Problem to solve>
Below are entries. Copy exactly the lines running from the line that holds "Proof. intros Ht. unfold insert_user." to the line that holds "Proof. intros Ht. unfold update_user_row.", with both ends included.

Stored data
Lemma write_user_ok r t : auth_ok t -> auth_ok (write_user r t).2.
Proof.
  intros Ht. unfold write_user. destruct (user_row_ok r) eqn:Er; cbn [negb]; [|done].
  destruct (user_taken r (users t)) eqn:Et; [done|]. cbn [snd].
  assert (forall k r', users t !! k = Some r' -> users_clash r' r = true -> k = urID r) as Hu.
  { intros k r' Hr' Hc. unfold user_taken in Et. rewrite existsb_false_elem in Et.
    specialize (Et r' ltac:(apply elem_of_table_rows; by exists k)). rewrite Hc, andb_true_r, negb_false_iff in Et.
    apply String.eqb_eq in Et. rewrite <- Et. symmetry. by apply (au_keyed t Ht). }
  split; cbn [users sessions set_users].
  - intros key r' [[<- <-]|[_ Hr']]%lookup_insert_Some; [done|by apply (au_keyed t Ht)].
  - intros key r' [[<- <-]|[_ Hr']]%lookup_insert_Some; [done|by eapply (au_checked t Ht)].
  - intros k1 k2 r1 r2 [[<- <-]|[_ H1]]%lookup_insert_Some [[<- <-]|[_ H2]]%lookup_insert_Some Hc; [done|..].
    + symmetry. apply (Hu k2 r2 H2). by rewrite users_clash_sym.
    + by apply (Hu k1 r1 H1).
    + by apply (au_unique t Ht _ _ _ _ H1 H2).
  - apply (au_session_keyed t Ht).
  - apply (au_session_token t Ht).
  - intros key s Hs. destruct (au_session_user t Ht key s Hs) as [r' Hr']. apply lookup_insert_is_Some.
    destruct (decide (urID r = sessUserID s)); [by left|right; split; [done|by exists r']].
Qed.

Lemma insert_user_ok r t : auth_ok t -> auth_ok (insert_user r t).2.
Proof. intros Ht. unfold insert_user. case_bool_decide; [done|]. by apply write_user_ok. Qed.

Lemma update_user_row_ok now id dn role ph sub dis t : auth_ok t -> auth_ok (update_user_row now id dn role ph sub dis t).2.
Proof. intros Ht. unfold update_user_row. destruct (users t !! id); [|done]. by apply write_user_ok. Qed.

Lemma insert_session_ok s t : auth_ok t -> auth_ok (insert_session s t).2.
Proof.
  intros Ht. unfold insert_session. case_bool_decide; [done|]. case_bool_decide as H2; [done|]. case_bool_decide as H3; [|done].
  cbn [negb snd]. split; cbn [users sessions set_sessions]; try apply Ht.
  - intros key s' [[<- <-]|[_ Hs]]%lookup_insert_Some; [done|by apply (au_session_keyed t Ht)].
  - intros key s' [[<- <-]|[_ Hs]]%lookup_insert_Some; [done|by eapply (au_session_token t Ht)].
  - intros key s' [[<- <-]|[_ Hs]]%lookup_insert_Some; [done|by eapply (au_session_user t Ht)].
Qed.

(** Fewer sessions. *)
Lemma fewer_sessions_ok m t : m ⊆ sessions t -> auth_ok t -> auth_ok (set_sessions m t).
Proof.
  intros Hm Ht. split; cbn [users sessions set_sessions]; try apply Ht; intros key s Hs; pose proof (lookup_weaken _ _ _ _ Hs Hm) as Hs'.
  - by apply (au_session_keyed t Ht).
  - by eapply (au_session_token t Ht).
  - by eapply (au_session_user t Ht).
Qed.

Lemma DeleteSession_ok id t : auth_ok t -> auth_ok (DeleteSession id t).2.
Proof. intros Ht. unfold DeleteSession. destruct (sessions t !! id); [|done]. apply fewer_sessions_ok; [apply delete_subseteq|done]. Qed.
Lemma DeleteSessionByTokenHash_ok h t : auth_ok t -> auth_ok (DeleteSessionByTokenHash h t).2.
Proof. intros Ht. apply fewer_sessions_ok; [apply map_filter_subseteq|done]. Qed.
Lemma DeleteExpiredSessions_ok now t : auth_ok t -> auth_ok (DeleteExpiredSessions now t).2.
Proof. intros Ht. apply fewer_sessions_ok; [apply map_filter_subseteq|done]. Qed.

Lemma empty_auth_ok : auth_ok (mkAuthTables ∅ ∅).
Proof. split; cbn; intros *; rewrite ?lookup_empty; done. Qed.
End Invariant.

Task output>
Proof. intros Ht. unfold insert_user. case_bool_decide; [done|]. by apply write_user_ok. Qed.

Lemma update_user_row_ok now id dn role ph sub dis t : auth_ok t -> auth_ok (update_user_row now id dn role ph sub dis t).2.
Proof. intros Ht. unfold update_user_row. destruct (users t !! id); [|done]. by apply write_user_ok. Qed.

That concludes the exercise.